**What this task involves**. From the data below, please reproduce exactly everything from the line that contains "Lemma child_sync_manifest_other cleaned" down to the line that contains "if bool_decide (e.1 = c)", with both ends included.

**The input**.
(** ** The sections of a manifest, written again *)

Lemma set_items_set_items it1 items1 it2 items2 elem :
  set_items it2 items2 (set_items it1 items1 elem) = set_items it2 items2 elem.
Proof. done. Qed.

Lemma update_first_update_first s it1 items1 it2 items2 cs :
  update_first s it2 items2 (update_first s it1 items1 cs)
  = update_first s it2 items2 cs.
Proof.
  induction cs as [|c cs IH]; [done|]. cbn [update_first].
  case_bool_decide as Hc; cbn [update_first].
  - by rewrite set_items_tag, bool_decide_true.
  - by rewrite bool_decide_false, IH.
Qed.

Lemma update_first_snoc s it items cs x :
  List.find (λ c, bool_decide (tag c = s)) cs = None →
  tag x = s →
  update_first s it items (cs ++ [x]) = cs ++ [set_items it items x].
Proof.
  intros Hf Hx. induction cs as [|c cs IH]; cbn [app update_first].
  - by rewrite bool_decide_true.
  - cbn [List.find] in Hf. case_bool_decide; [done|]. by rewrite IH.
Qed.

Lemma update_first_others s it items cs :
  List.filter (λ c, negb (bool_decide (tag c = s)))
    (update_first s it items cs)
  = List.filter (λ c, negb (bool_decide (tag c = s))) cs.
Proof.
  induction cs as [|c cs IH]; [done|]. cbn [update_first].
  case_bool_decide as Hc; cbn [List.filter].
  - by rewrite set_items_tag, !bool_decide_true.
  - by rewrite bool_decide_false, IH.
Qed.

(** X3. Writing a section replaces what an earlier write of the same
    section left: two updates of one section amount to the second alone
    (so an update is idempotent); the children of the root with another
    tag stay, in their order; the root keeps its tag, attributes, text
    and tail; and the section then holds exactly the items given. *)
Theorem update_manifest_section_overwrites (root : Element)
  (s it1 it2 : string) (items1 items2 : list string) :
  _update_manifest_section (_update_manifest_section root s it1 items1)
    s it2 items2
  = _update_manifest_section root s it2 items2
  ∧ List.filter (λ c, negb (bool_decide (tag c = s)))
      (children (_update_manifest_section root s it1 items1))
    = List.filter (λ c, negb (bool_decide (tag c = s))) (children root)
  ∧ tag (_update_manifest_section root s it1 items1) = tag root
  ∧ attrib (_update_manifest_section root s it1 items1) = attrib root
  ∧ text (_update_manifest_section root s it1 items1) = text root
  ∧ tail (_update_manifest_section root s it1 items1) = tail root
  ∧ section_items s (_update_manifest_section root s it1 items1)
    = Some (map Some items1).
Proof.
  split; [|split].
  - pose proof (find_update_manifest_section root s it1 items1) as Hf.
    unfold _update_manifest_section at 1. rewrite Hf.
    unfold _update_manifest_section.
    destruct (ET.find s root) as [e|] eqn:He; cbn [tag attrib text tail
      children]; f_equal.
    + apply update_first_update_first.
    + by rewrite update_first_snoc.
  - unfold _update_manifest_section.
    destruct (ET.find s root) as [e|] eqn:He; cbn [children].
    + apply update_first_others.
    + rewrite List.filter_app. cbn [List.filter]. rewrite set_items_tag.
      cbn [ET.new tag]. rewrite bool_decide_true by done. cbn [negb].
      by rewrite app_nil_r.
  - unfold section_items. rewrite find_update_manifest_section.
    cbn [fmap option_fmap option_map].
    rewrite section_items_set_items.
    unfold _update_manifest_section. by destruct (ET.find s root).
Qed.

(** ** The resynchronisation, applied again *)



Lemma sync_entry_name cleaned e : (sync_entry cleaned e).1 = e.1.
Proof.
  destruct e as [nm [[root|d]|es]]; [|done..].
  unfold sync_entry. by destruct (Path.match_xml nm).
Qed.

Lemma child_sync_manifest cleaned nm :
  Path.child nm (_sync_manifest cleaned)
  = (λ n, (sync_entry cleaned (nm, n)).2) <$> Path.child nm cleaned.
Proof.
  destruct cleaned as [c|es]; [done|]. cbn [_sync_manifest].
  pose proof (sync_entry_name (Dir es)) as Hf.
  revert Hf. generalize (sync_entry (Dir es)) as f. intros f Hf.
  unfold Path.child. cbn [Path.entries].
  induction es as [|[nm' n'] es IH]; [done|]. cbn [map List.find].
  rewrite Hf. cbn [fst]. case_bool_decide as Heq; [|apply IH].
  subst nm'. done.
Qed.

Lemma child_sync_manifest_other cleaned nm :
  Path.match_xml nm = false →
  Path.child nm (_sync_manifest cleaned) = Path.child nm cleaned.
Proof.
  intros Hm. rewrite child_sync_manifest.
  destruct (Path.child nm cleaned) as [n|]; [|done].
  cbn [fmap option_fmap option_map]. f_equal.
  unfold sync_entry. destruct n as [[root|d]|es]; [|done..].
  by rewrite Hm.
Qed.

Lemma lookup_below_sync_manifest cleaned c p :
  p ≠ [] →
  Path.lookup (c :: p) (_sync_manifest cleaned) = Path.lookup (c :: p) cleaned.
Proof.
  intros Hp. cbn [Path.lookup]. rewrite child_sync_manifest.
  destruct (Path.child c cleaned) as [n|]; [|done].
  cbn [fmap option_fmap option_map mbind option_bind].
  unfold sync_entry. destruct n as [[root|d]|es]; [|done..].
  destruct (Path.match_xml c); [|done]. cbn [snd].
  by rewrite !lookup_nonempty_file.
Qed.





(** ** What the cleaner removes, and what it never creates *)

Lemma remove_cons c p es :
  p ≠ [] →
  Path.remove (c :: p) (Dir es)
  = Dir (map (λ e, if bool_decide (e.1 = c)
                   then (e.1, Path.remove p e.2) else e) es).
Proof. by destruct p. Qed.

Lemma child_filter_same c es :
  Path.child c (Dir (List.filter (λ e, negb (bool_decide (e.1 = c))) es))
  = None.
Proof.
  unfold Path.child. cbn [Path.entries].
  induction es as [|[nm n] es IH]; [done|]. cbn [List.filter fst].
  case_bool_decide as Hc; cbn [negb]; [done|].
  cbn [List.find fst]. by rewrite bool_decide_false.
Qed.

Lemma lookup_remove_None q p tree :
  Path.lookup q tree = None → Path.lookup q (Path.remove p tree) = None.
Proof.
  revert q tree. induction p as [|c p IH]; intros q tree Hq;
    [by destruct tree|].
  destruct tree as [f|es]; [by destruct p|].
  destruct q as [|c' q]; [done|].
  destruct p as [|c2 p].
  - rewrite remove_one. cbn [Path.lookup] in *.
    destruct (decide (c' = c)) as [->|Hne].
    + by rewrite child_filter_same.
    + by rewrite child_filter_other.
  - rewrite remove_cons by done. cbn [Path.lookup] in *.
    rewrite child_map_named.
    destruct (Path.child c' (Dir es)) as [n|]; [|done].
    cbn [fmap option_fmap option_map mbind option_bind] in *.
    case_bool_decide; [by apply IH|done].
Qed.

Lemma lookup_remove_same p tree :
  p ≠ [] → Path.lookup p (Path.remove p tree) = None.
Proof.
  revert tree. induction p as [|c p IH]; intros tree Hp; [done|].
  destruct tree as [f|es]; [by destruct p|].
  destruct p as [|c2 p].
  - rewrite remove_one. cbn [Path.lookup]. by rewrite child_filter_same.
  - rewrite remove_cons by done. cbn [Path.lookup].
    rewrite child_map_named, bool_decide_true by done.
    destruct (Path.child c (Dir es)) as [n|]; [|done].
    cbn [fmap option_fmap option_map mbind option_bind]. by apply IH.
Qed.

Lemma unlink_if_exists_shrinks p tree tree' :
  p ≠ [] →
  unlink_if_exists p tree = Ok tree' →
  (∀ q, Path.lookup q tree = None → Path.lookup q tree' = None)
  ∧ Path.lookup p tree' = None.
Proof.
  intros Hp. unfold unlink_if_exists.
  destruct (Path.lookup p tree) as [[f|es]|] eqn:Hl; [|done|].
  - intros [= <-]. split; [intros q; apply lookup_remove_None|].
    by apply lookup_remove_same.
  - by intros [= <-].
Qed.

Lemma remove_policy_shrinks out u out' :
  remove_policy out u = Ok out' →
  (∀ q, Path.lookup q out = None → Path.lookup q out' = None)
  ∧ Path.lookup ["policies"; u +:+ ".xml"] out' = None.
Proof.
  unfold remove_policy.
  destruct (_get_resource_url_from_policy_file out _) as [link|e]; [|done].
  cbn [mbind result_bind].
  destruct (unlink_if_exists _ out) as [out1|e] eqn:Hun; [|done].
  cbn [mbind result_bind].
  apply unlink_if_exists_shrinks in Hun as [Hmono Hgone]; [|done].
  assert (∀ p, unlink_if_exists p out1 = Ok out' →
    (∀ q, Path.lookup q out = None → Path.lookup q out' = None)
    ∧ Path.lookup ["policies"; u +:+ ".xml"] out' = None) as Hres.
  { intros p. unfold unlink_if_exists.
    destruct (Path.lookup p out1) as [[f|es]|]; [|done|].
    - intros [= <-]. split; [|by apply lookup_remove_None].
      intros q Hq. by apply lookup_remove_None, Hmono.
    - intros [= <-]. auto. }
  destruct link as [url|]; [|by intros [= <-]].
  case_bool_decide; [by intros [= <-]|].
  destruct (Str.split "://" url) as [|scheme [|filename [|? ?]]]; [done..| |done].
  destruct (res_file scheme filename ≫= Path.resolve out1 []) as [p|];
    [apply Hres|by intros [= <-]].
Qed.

---

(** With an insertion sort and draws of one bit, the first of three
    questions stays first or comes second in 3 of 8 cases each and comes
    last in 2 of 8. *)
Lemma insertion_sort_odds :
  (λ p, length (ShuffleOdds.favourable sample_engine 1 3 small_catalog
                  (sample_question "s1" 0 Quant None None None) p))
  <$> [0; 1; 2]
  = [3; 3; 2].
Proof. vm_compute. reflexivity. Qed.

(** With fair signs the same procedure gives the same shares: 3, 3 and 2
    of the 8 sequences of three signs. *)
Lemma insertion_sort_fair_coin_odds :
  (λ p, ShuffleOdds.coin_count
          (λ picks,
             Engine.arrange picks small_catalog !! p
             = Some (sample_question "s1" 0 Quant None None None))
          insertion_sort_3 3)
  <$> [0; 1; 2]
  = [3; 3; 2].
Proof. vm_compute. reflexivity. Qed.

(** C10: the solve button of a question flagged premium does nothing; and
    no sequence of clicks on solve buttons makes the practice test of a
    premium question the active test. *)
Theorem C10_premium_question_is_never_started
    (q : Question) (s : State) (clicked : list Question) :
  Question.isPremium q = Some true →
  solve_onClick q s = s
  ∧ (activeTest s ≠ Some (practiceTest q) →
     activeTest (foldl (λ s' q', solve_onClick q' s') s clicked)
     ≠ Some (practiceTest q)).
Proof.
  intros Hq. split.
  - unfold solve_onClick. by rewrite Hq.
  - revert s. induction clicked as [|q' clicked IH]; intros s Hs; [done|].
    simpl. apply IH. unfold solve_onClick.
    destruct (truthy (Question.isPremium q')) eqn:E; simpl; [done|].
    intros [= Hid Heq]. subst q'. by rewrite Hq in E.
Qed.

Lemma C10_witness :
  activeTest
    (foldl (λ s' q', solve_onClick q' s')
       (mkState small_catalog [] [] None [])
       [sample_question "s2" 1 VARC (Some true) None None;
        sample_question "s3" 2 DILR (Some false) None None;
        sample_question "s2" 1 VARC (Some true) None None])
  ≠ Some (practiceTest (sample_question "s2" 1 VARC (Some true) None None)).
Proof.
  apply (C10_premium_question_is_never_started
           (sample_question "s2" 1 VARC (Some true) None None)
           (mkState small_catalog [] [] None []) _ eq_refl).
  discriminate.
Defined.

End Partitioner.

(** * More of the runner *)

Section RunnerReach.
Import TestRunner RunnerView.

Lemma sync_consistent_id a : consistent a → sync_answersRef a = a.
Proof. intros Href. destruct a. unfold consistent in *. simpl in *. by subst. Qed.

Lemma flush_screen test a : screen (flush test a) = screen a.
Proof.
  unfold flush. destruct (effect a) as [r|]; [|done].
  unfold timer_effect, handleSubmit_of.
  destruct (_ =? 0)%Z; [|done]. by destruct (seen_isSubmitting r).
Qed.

**Response**.
Lemma child_sync_manifest_other cleaned nm :
  Path.match_xml nm = false →
  Path.child nm (_sync_manifest cleaned) = Path.child nm cleaned.
Proof.
  intros Hm. rewrite child_sync_manifest.
  destruct (Path.child nm cleaned) as [n|]; [|done].
  cbn [fmap option_fmap option_map]. f_equal.
  unfold sync_entry. destruct n as [[root|d]|es]; [|done..].
  by rewrite Hm.
Qed.

Lemma lookup_below_sync_manifest cleaned c p :
  p ≠ [] →
  Path.lookup (c :: p) (_sync_manifest cleaned) = Path.lookup (c :: p) cleaned.
Proof.
  intros Hp. cbn [Path.lookup]. rewrite child_sync_manifest.
  destruct (Path.child c cleaned) as [n|]; [|done].
  cbn [fmap option_fmap option_map mbind option_bind].
  unfold sync_entry. destruct n as [[root|d]|es]; [|done..].
  destruct (Path.match_xml c); [|done]. cbn [snd].
  by rewrite !lookup_nonempty_file.
Qed.





(** ** What the cleaner removes, and what it never creates *)

Lemma remove_cons c p es :
  p ≠ [] →
  Path.remove (c :: p) (Dir es)
  = Dir (map (λ e, if bool_decide (e.1 = c)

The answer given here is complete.